Top Five Graphic Design Skills
Graphic designers communicate ideas through text and image. Therefore, communication skills are critical to the job. However, communication is important in graphic design in other ways too. Graphic designers have to articulate ideas to companies, clients, employers, etc. It requires strong public speaking skills for presentations and writing skills for proposals. Designers also have to be able to communicate with clients and employers by phone, email, and sometimes through Skype. Graphic designers must listen to their clients’ needs and convey persuasive solutions.
In all of these ways, communication is critical when trying to land a project.
Graphic designers need to be creative thinkers. They have to creatively convey ideas through text and image. They have to generate solutions for their clients through creative means; for example, they might have to promote a company’s mission through a website or design an image that helps sell a product. All of this involves creativity, as well as creative problem-solving skills.
Graphic designers have to master various forms of technology in today’s world. Firstly, they need to be comfortable with design software, such as Quark, InDesign, and Adobe. This software is used by many companies to produce digital prints.
They also need to know about web design. They should be fluent in multiple programming languages (including HTML and CSS) as well as web design content management system platforms, such as WordPress.
Most graphic designers are constantly juggling multiple projects at once. Because this is so common in the job, they have to have strong time management skills. Graphic designers should be able to multitask, juggle multiple assignments over long periods, and meet all established deadlines.
It is a more traditional skill for designers, but it is nonetheless essential. Graphic designers need to know how to develop legible, well-designed type.
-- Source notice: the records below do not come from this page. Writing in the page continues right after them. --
Definition Broker_ (req : BrokerRequest) (w : W) : result W BrokerResponse :=
  guard (validateSecurity opBroker (brr_Security req)) w
    (call (client s) opBroker RouteHqBroker (brokerRequest_body req) w broker_reply).

Definition UsOptionChainCode (req : UsOptionChainCodeRequest) (w : W) : result W (list string) :=
  guard (validateSecurityCode opUsOptionChainCode (ucr_SecurityCode req)) w
    (call (client s) opUsOptionChainCode RouteHqUsOptionChainCode (usOptionChainCodeRequest_body req) w
       (fun raw => Ret (wr_optionCode R raw))).

Definition UsOptionChainExpireDate (req : UsOptionChainExpireDateRequest) (w : W) : result W (list string) :=
  guard (validateSecurityCode opUsOptionChainExpireDate (uer_SecurityCode req)) w
    (call (client s) opUsOptionChainExpireDate RouteHqUsOptionChainExpireDate (usOptionChainExpireDateRequest_body req) w
       (fun raw => Ret (wr_expireDate R raw))).

Definition UsOverNightTradeCodes (w : W) : result W (list string) :=
  call (client s) opUsOverNightTradeCodes RouteHqUsOverNightTradeCodes [] w (fun raw => Ret (wr_securityCodes R raw)).

(** The reply of the two push routes is discarded. *)
Definition Subscribe (topicID : Z) (securities : list (option Security)) (w : W) : result W unit :=
  guard (Ret (validateTopic opSubscribe topicID) ;?; validateSecurityList opSubscribe securities) w
    (call (client s) opSubscribe RouteHqSubscribe (subscribeRequest_body topicID securities) w (fun _ => Ret ())).

Definition Unsubscribe (topicID : Z) (securities : list (option Security)) (w : W) : result W unit :=
  guard (Ret (validateTopic opUnsubscribe topicID) ;?; validateSecurityList opUnsubscribe securities) w
    (call (client s) opUnsubscribe RouteHqUnsubscribe (subscribeRequest_body topicID securities) w (fun _ => Ret ())).
End service.
Arguments MarketService W Raw : clear implicits.

(** ** What the checks accept *)
Definition all_given (l : list (option Security)) : Prop := l <> [] /\ Forall (fun s => s <> None) l.

Lemma list_accepted op l : validateSecurityList op l = Ret None <-> all_given l.
Proof.
  assert (Hn : forall i, not_nil op i l = Ret None <-> Forall (fun s => s <> None) l).
  { induction l as [|s l IH]; intros i; cbn [not_nil]; [split; [constructor | done] |].
    by rewrite and_then_ok, require_ok, IH, Forall_cons. }
  unfold validateSecurityList, all_given. by rewrite and_then_ok, require_ok, Hn.
Qed.
(* ===== verification/MarketReleased.v ===== *)
(** The released market package: [src/pkg/hstong/market/market.go] and
    [subscribe.go]. Its replies are the wire messages themselves. *)
From S2P Require Import Prelude Types Errs Retry Routes Domain Decimals Service PushClient PushKeys PushEvents.
From S2P Require Market.
Local Open Scope Z_scope.
Local Open Scope go_scope.

(** ** Constants and requests *)
Definition opBasicQot : string := "market.BasicQot".
Definition opOrderBook : string := "market.OrderBook".
Definition opKL : string := "market.KL".
Definition opTimeShare : string := "market.TimeShare".
Definition opTicker : string := "market.Ticker".
Definition opBroker : string := "market.Broker".
Definition opUsOptionChainCode : string := "market.UsOptionChainCode".
Definition opUsOptionChainExpireDate : string := "market.UsOptionChainExpireDate".
Definition opUsOverNightTradeCodes : string := "market.UsOverNightTradeCodes".
Definition opSubscribe : string := "market.Subscribe".
Definition opUnsubscribe : string := "market.Unsubscribe".

Definition MaxTickerLimit : Z := 100.

Record BasicQotRequest := mkBasicQotRequest { bq_Security : list (option Security); bq_NeedDelayFlag : string; bq_MktTmType : Z }.
Record OrderBookRequest := mkOrderBookRequest { ob_Security : option Security; ob_MktTmType : Z; ob_DepthBookType : Z }.
Record KLRequest := mkKLRequest {
  kl_Security : option Security; kl_StartDate : Z; kl_Direction : Z; kl_ExRightFlag : Z; kl_CycType : Z; kl_Limit : Z;
}.
Record TimeShareRequest := mkTimeShareRequest { ts_Security : option Security; ts_MktTmType : Z }.
Record TickerRequest := mkTickerRequest { tk_Security : option Security; tk_Limit : Z; tk_MktTmType : Z }.
Record BrokerRequest := mkBrokerRequest { br_Security : option Security }.
Record UsOptionChainCodeRequest := mkUsOptionChainCodeRequest {
  uc_SecurityCode : string; uc_ExpireDate : string; uc_FlagInOut : Z; uc_OptionType : string;
}.
Record UsOptionChainExpireDateRequest := mkUsOptionChainExpireDateRequest { ue_SecurityCode : string }.
Record SubscribeRequest := mkSubscribeRequest { sr_TopicID : Z; sr_Security : list (option Security) }.

(** [json.Marshal] of a pointer to a message, null for nil. *)
Definition pointer_json (s : option Security) : body :=
  match s with
  | Some s => [("security", JObj (int_omitempty "dataType" (sec_DataType s) ++ str_omitempty "code" (sec_Code s)))]
  | None => []
  end.

Definition pointers_json (l : list (option Security)) : json :=
  JArr (map (fun s => JObj (int_omitempty "dataType" (sec_DataType s) ++ str_omitempty "code" (sec_Code s))) (omap id l)).

Definition BasicQotRequest_body (r : BasicQotRequest) : body :=
  [("security", pointers_json (bq_Security r))] ++ str_omitempty "needDelayFlag" (bq_NeedDelayFlag r)
  ++ int_field "mktTmType" (bq_MktTmType r).
Definition OrderBookRequest_body (r : OrderBookRequest) : body :=
  pointer_json (ob_Security r) ++ int_field "mktTmType" (ob_MktTmType r)
  ++ int_omitempty "depthBookType" (ob_DepthBookType r).
Definition KLRequest_body (r : KLRequest) : body :=
  pointer_json (kl_Security r) ++ int_field "startDate" (kl_StartDate r) ++ int_field "direction" (kl_Direction r)
  ++ int_field "exRightFlag" (kl_ExRightFlag r) ++ int_field "cycType" (kl_CycType r) ++ int_field "limit" (kl_Limit r).
Definition TimeShareRequest_body (r : TimeShareRequest) : body :=
  pointer_json (ts_Security r) ++ int_field "mktTmType" (ts_MktTmType r).
Definition TickerRequest_body (r : TickerRequest) : body :=
  pointer_json (tk_Security r) ++ int_field "limit" (tk_Limit r) ++ int_field "mktTmType" (tk_MktTmType r).
Definition BrokerRequest_body (r : BrokerRequest) : body := pointer_json (br_Security r).
Definition UsOptionChainCodeRequest_body (r : UsOptionChainCodeRequest) : body :=
  str_field "securityCode" (uc_SecurityCode r) ++ str_field "expireDate" (uc_ExpireDate r)
  ++ int_omitempty "flagInOut" (uc_FlagInOut r) ++ str_omitempty "optionType" (uc_OptionType r).
Definition UsOptionChainExpireDateRequest_body (r : UsOptionChainExpireDateRequest) : body :=
  str_field "securityCode" (ue_SecurityCode r).
Definition SubscribeRequest_body (r : SubscribeRequest) : body :=
  int_field "topicId" (sr_TopicID r) ++ [("security", pointers_json (sr_Security r))].

(** ** Validation *)
Fixpoint not_nil (op : string) (i : Z) (secs : list (option Security)) : outcome (option error) :=
  match secs with
  | [] => Ret None
  | s :: secs =>
      require (s <> None) op ("security[" +:+ itoa i +:+ "] must not be nil") ;?; not_nil op (i + 1) secs
  end.

Definition validateSecurityList (op : string) (secs : list (option Security)) : outcome (option error) :=
  require (secs <> []) op "security list must not be empty" ;?; not_nil op 0 secs.

Definition validateSecurity (op : string) (s : option Security) : outcome (option error) :=
  require (s <> None) op "security must not be nil".

Definition validateSecurityCode (op code : string) : outcome (option error) :=
  require (code <> "") op "securityCode must not be empty".

(** The set of the topics; the order of a set is not observable. *)
Definition knownTopics : list Z :=
  [TopicBasicQot; TopicQuoteVariant35; TopicTicker; TopicTickVariant27; TopicTickVariant28; TopicTickVariant37;
   TopicBroker; TopicOrderBook; TopicOrderBookArcabook; TopicOrderBookTotalView; TopicOrderBookVariant36].

Definition validateTopic (op : string) (topic : Z) : outcome (option error) :=
  require (topic ∈ knownTopics) op ("unknown topicId " +:+ itoa topic).

(** ** The replies and the calls *)
Record BasicQotResponse := mkBasicQotResponse { BasicQots : list (option Market.Dto.BasicQotMsg) }.
Record OrderBookResponse := mkOrderBookResponse {
  obs_Security : option Security; OrderBookAskList : list (option OrderBook); OrderBookBidList : list (option OrderBook);
  TickSize : string;
}.
Record KLResponse := mkKLResponse { kls_Security : option Security; Kline : list (option Market.Dto.KLineMsg) }.
Record TimeShareResponse := mkTimeShareResponse { tss_Security : option Security; TimeShares : list (option Market.Dto.TimeShareMsg) }.
Record TickerResponse := mkTickerResponse { tks_Security : option Security; Tickers : list (option Market.Dto.TickerMsg) }.
Record BrokerResponse := mkBrokerResponse {
  brs_Security : option Security; BrokerAskList : list (option Broker); BrokerBidList : list (option Broker);
}.

Section methods.
Context {W Raw : Type} (X : executor W Raw) (R : Market.wire_replies Raw).

Definition BasicQot (req : BasicQotRequest) (w : W) : result W BasicQotResponse :=
  guard (validateSecurityList opBasicQot (bq_Security req)) w
    (call X opBasicQot RouteHqBasicQot (BasicQotRequest_body req) w
       (fun raw => Ret (mkBasicQotResponse (Market.wr_quotes R raw)))).

Definition OrderBook_ (req : OrderBookRequest) (w : W) : result W OrderBookResponse :=
  guard (validateSecurity opOrderBook (ob_Security req)) w
    (call X opOrderBook RouteHqOrderBook (OrderBookRequest_body req) w
       (fun raw => Ret (mkOrderBookResponse (Market.wr_security R raw) (Market.wr_asks R raw) (Market.wr_bids R raw)
          (Market.wr_tick R raw)))).

Definition KL (req : KLRequest) (w : W) : result W KLResponse :=
  guard (validateSecurity opKL (kl_Security req)) w
    (call X opKL RouteHqKL (KLRequest_body req) w
       (fun raw => Ret (mkKLResponse (Market.wr_security R raw) (Market.wr_kline R raw)))).

Definition TimeShare (req : TimeShareRequest) (w : W) : result W TimeShareResponse :=
  guard (validateSecurity opTimeShare (ts_Security req)) w
    (call X opTimeShare RouteHqTimeShare (TimeShareRequest_body req) w
       (fun raw => Ret (mkTimeShareResponse (Market.wr_security R raw) (Market.wr_timeShare R raw)))).

Definition Ticker (req : TickerRequest) (w : W) : result W TickerResponse :=
  guard (validateSecurity opTicker (tk_Security req) ;?;
         require (~ (tk_Limit req < 1 \/ tk_Limit req > MaxTickerLimit)) opTicker
           ("ticker limit " +:+ itoa (tk_Limit req) +:+ " out of range 1.." +:+ itoa MaxTickerLimit)) w
    (call X opTicker RouteHqTicker (TickerRequest_body req) w
       (fun raw => Ret (mkTickerResponse (Market.wr_security R raw) (Market.wr_ticker R raw)))).

Definition Broker_ (req : BrokerRequest) (w : W) : result W BrokerResponse :=
  guard (validateSecurity opBroker (br_Security req)) w
    (call X opBroker RouteHqBroker (BrokerRequest_body req) w
       (fun raw => Ret (mkBrokerResponse (Market.wr_security R raw) (Market.wr_brokerAsks R raw)
          (Market.wr_brokerBids R raw)))).

Definition UsOptionChainCode (req : UsOptionChainCodeRequest) (w : W) : result W (list string) :=
  guard (validateSecurityCode opUsOptionChainCode (uc_SecurityCode req)) w
    (call X opUsOptionChainCode RouteHqUsOptionChainCode (UsOptionChainCodeRequest_body req) w
       (fun raw => Ret (Market.wr_optionCode R raw))).

Definition UsOptionChainExpireDate (req : UsOptionChainExpireDateRequest) (w : W) : result W (list string) :=
  guard (validateSecurityCode opUsOptionChainExpireDate (ue_SecurityCode req)) w
    (call X opUsOptionChainExpireDate RouteHqUsOptionChainExpireDate (UsOptionChainExpireDateRequest_body req) w
       (fun raw => Ret (Market.wr_expireDate R raw))).

Definition UsOverNightTradeCodes (w : W) : result W (list string) :=
  call X opUsOverNightTradeCodes RouteHqUsOverNightTradeCodes [] w (fun raw => Ret (Market.wr_securityCodes R raw)).

Definition Subscribe (topicID : Z) (securities : list (option Security)) (w : W) : result W unit :=
  guard (validateTopic opSubscribe topicID ;?; validateSecurityList opSubscribe securities) w
    (call X opSubscribe RouteHqSubscribe (SubscribeRequest_body (mkSubscribeRequest topicID securities)) w (fun _ => Ret ())).

Definition Unsubscribe (topicID : Z) (securities : list (option Security)) (w : W) : result W unit :=
  guard (validateTopic opUnsubscribe topicID ;?; validateSecurityList opUnsubscribe securities) w
    (call X opUnsubscribe RouteHqUnsubscribe (SubscribeRequest_body (mkSubscribeRequest topicID securities)) w (fun _ => Ret ())).
End methods.

(** ** The released calls and those of the service *)

(** The two make the same call: the same request on the wire and the same world
    after it, the same refusal, and a reply of the released one for every reply of
    the other. *)
Definition same_call {W A B} (released : result (W * list (string * body)) A) (service : result (W * list (string * body)) B) : Prop :=
  snd released = snd service
  /\ match fst service with
     | Ret (inr e) => fst released = Ret (inr e)
     | Ret (inl _) => exists a, fst released = Ret (inl a)
     | Panic => fst released = Panic \/ exists a, fst released = Ret (inl a)
     end.

Lemma call_same {W Raw A B} (X : executor W Raw) op route req w log (f : Raw -> A) (g : Raw -> outcome B) :
  same_call (call (logged X) op route req (w, log) (fun raw => Ret (f raw))) (call (logged X) op route req (w, log) g).
Proof.
  unfold same_call, call, logged. cbn. destruct (X op route req w) as [[[raw|e]|] w']; cbn; try by auto.
  split; [done |]. destruct (g raw); eauto.
Qed.

Lemma guard_same {W Raw A B} (X : executor W Raw) op route req w log (f : Raw -> A) (g : Raw -> outcome B) c c' :
  c = c' ->
  same_call (guard c (w, log) (call (logged X) op route req (w, log) (fun raw => Ret (f raw))))
    (guard c' (w, log) (call (logged X) op route req (w, log) g)).
Proof. intros <-. destruct c as [[e|]|]; [by split | apply call_same | split; [done | by left]]. Qed.

Lemma topic_same op t : validateTopic op t = Ret (PushKeys.validateTopic op t).
Proof.
  unfold validateTopic, PushKeys.validateTopic, require. change knownTopics with PushKeys.knownTopics. by case_decide.
Qed.

(** A caller that moves from the released market package to the service, with
    the same arguments, changes nothing that the Gateway or the client can see:
    each of the eleven calls sends the identical request to the same route or
    refuses it with the identical error, and leaves the same world. Where the
    service maps the reply to domain rows, the released call hands the wire rows
    back, so a reply on which the service panics is still returned by it. *)
Theorem market_migration {D W Raw} `{Decimal D} (X : executor W Raw) (R : Market.wire_replies Raw)
    (bq : BasicQotRequest) (ob : OrderBookRequest) (kl : KLRequest) (ts : TimeShareRequest) (tk : TickerRequest)
    (br : BrokerRequest) (uc : UsOptionChainCodeRequest) (ue : UsOptionChainExpireDateRequest)
    (topic : Z) (secs : list (option Security)) (w : W) log :
  let X' := logged X in
  let s := Market.mkMarketService X' in
  same_call (BasicQot X' R bq (w, log))
    (Market.BasicQot (D := D) s R (Market.mkBasicQotRequest (bq_Security bq) (bq_NeedDelayFlag bq) (bq_MktTmType bq)) (w, log))
  /\ same_call (OrderBook_ X' R ob (w, log))
       (Market.OrderBook_ (D := D) s R (Market.mkOrderBookRequest (ob_Security ob) (ob_MktTmType ob) (ob_DepthBookType ob)) (w, log))
  /\ same_call (KL X' R kl (w, log))
       (Market.KL (D := D) s R (Market.mkKLRequest (kl_Security kl) (kl_StartDate kl) (kl_Direction kl) (kl_ExRightFlag kl)
          (kl_CycType kl) (kl_Limit kl)) (w, log))
  /\ same_call (TimeShare X' R ts (w, log))
       (Market.TimeShare (D := D) s R (Market.mkTimeShareRequest (ts_Security ts) (ts_MktTmType ts)) (w, log))
  /\ same_call (Ticker X' R tk (w, log))
       (Market.Ticker (D := D) s R (Market.mkTickerRequest (tk_Security tk) (tk_Limit tk) (tk_MktTmType tk)) (w, log))
  /\ same_call (Broker_ X' R br (w, log)) (Market.Broker_ s R (Market.mkBrokerRequest (br_Security br)) (w, log))
  /\ same_call (UsOptionChainCode X' R uc (w, log))
       (Market.UsOptionChainCode s R (Market.mkUsOptionChainCodeRequest (uc_SecurityCode uc) (uc_ExpireDate uc)
          (uc_FlagInOut uc) (uc_OptionType uc)) (w, log))
  /\ same_call (UsOptionChainExpireDate X' R ue (w, log))
       (Market.UsOptionChainExpireDate s R (Market.mkUsOptionChainExpireDateRequest (ue_SecurityCode ue)) (w, log))
  /\ same_call (UsOverNightTradeCodes X' R (w, log)) (Market.UsOverNightTradeCodes s R (w, log))
  /\ same_call (Subscribe X' topic secs (w, log)) (Market.Subscribe s topic secs (w, log))
  /\ same_call (Unsubscribe X' topic secs (w, log)) (Market.Unsubscribe s topic secs (w, log)).
Proof.
  intros X' s. split_and!; try by apply guard_same.
  - apply call_same.
  - apply guard_same. by rewrite topic_same.
  - apply guard_same. by rewrite topic_same.
Qed.
(** The registration of a new subscription, under [mu]. *)
Definition add_sub (t i : nat) (x : Subscription) (s : st) : option st :=
  if is_closed s then Some (return_ t (RErr (Some ErrClosed)) s)
  else if decide (heap s !! i = None) then
    let s := w_subs ({[i]} ∪ subs s) (w_heap (<[i := x]> (heap s)) s) in
    Some (return_ t (RSub i) (if trade x then w_tradeSubs (tradeSubs s + 1) s else s))
  else None.

Definition SubscribeTrade (t : nat) (s : st) : st :=
  if negb (cf_client cf) then return_ t (RErr (Some ErrNoClient)) s else set_call t Trade_check s.

Definition trade_check (t : nat) (s : st) : st :=
  if is_closed s then return_ t (RErr (Some ErrClosed)) s
  else if bool_decide (tradeSubs s = 0) && cf_trade cf then set_call t Trade_send s
  else set_call t Trade_add s.

(** *** Cancelling *)
Definition cancel_lock (t i : nat) (s : st) : st :=
  let active := bool_decide (i ∈ subs s) in
  let s := w_subs (subs s ∖ {[i]}) s in
  let counted := active && is_trade s i in
  let last := counted && bool_decide (tradeSubs s - 1 <= 0) in
  let s := if counted then w_tradeSubs (if last then 0 else tradeSubs s - 1) s else s in
  if active && negb (is_closed s) then
    if is_trade s i then
      if last && cf_trade cf then set_call t (Cancel_send i TradeUnsubscribe) s else set_call t (Cancel_close i None) s
    else
      match heap s !! i with
      | Some x =>
          if cf_client cf then set_call t (Cancel_send i (HqUnsubscribe (topicID x) (securities x))) s
          else set_call t (Cancel_close i None) s
      | None => set_call t (Cancel_close i None) s
      end
  else set_call t (Cancel_close i None) s.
They need to be familiar with certain fonts and have a knowledge of line-height and tracking.
Typography is not the only important and more traditional graphic design skill. For example, a knowledge of color theory is critical too. Graphic designers need a strong sense of how colors interact, which colors complement, and which colors contrast.
Demonstrating Graphic Design Skills in a Job Application
One way to demonstrate that you have these graphic design skills is to mention them in your resumes and cover letters and in job interviews. However, in graphic design, you also want to show the employer – not just tell him or her – that you have these skills.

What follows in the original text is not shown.